Je lis ses codes bancaires sur le contrat. Il sue. « Signe, esclave. » Sa main tremble. Encre noire bave sur le papier. Je range tout dans le tiroir-clé. Son téléphone ? Éteint. Sa copine ? Message laconique : « C’est fini. » Il pleure. Pathétique. Mais sa braguette gonfle. Je le vois. Mon pouvoir l’excite. Le mien monte. Fini les mots. Je déboutonne ma veste. Chemisier entrouvert. Soutif dentelle noire affleure.

Le bureau vibre de tension. Ses yeux sur mes seins. Je me lève, contourne le desk. Talon aiguille claque sur le lino. Main dans ses cheveux bruns. Tire sa tête en arrière. « Tu m’appartiens. Déshabille-toi. » Il obéit, torse nu, muscles saillants. Bite dressée sous le boxer. Je ricane. « Pas si vierge en BDSM, hein ? » Dehors, pas de couloir. Téléphone fixe sonne. J’ignore. Risque de tout péter le cadre pro.

Je plaque ma jupe sur ses cuisses. Culotte trempée glisse au sol. Ses mains sur mes hanches. Non. Je claque. « Pas touche. Tu prends. » Je m’empale sur sa queue raide. Chaleur brute. Bureau tremble sous le choc. Papiers volent. Stylo roule par terre.
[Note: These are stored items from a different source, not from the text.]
(* ===== verification/Load.v ===== *)
(** * Named types at load (internal/interpreter/interpreter.go, module.go)

    What [Run] does with the structs and enums of a program before its body runs: they are
    hoisted into the tables, structs and enums without a finite zero value are rejected, the
    declared types are resolved to the identity of their module; the checks on a module's
    top level and exports; and the zero values that a definition without an initialiser
    gets.  A map iterated in sorted order is visited in the order of [sortedKeys]. *)

From Stdlib Require Import Ascii.
From S2P Require Import Prelude GoInt GoSort Types Value Ast Ops Display Defs Store Interp.
Open Scope string_scope.
Open Scope list_scope.
Open Scope Z_scope.
Open Scope go_scope.

(** ** Libraries ([processImports]) *)

(** What the installed libraries registered. *)
Record Registry := mkRegistry {
  knownLibs : gset string;
  libsWithGlobals : gset string;
  globalFnsByLib : gmap string (gset string);
  globalConstsByLib : gmap string (gmap string Value)
}.

Definition globalFns (r : Registry) (lib : string) : gset string := default ∅ (globalFnsByLib r !! lib).
Definition globalConsts (r : Registry) (lib : string) : gmap string Value := default ∅ (globalConstsByLib r !! lib).

(** [sort.Strings] of the keys of a map. *)
Definition stringLess (a b : string) : bool := match String.compare a b with Lt => true | _ => false end.
Definition sortedKeys {A} (m : gmap string A) : list string := sliceStable stringLess (map fst (map_to_list m)).

Definition availableLibsString (r : Registry) : string :=
  match elements (knownLibs r) with
  | [] => "(none)"
  | names => String.concat ", " (sliceStable stringLess names)
  end.

(** The collision found depends on the order of Go's maps; here the first in the order of the
    finite maps. *)
Definition findGlobalCollision (r : Registry) (i : Interpreter) (lib : string) : option (string * string) :=
  let owner name := list_find (fun other => other <> lib /\ (is_Some (globalConsts r other !! name) \/ name ∈ globalFns r other)) (elements (i_imported i)) in
  head (omap (fun name => match owner name with Some (_, other) => Some (other, name) | None => None end)
    (map fst (map_to_list (globalConsts r lib)) ++ elements (globalFns r lib))).

(** An activated library: its globals enter the resolution maps. *)
Definition activate (r : Registry) (i : Interpreter) (lib : string) : Interpreter :=
  mkInterp (i_self i) (i_tables i) (i_methods i) (i_methodAddr i)
    (set_to_map (fun name => (name, lib)) (globalFns r lib) ∪ i_builtins i)
    (((fun v => (lib, v)) <$> globalConsts r lib) ∪ i_libConstants i)
    ({[lib]} ∪ i_imported i) (i_nsPrefixes i) (i_nsAliasedAway i) (i_knownNamespaces i) (i_nsBuiltins i) (i_entryGlobalsImmutable i) (i_cellBytes i).

Definition setPrefixes (i : Interpreter) (prefixes aliased : gmap string string) : Interpreter :=
  mkInterp (i_self i) (i_tables i) (i_methods i) (i_methodAddr i) (i_builtins i) (i_libConstants i) (i_imported i)
    prefixes aliased (i_knownNamespaces i) (i_nsBuiltins i) (i_entryGlobalsImmutable i) (i_cellBytes i).

(** The namespace of an activated library. *)
Definition prefixOf (imp : ImportStmt) : string := if bool_decide (import_AsName imp = "") then import_Name imp else import_AsName imp.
L’Explosion : baise sauvage sans retenue

Sa queue me remplit. Mouvements secs. Table grinçante. Mes ongles dans son cou. « Baise-moi fort, esclave. Montre-moi ton dévouement. » Il grogne. Hanches claquent. Sueur perle sur son torse. Ma chatte l’aspire, moite, serrée. Néons éclairent nos corps luisants. Odeur de sexe cru monte. Risque fou : porte verrouillée, mais clé dans tiroir. Colleagues pourraient forcer.

« Plus vite, salaud ! » Je gémis bas. Seins libérés, rebondissent. Il suce un téton. Douleur-plaisir. Je le chevauche. Bureau couvert de nos jus. Son sperme monte. « Pas encore ! » Je serre les cuisses. Il halète. « Lady… je… » Explosion. Il jouit en moi, chaud, abondant. Je jouis après, spasme violent. Corps secoué. Cri étouffé dans sa chemise.

Halètes lourdes. Bureau puante le foutre et la sueur. Je descends. Jus coule sur mes cuisses. Pantalon relevé. Culotte jetée dans corbeille. Je m’essuie avec un mouchoir. Rhabille. Tailleur impeccable. Chignon refait. Miroir de poche : lèvres rouges, sourire carnassier.

Il reste nu, pantelant. Coller autour du cou. « Rhabille-toi. Certificat médical demain. Tu commences lundi. Chez moi. » Téléphone rendu, allumé. Il titube vers la porte. Verrou tourné. Bureau rangé en 30 secondes. Papiers triés. Imprimante silencieuse. Masque pro repris. Secrétaire toque : « Réunion dans 5 min ? » « Parfait. » Comme si rien. Adrénaline redescend. Appétit calmé. Pour l’instant. Thierry ? Il reviendra. Rampant.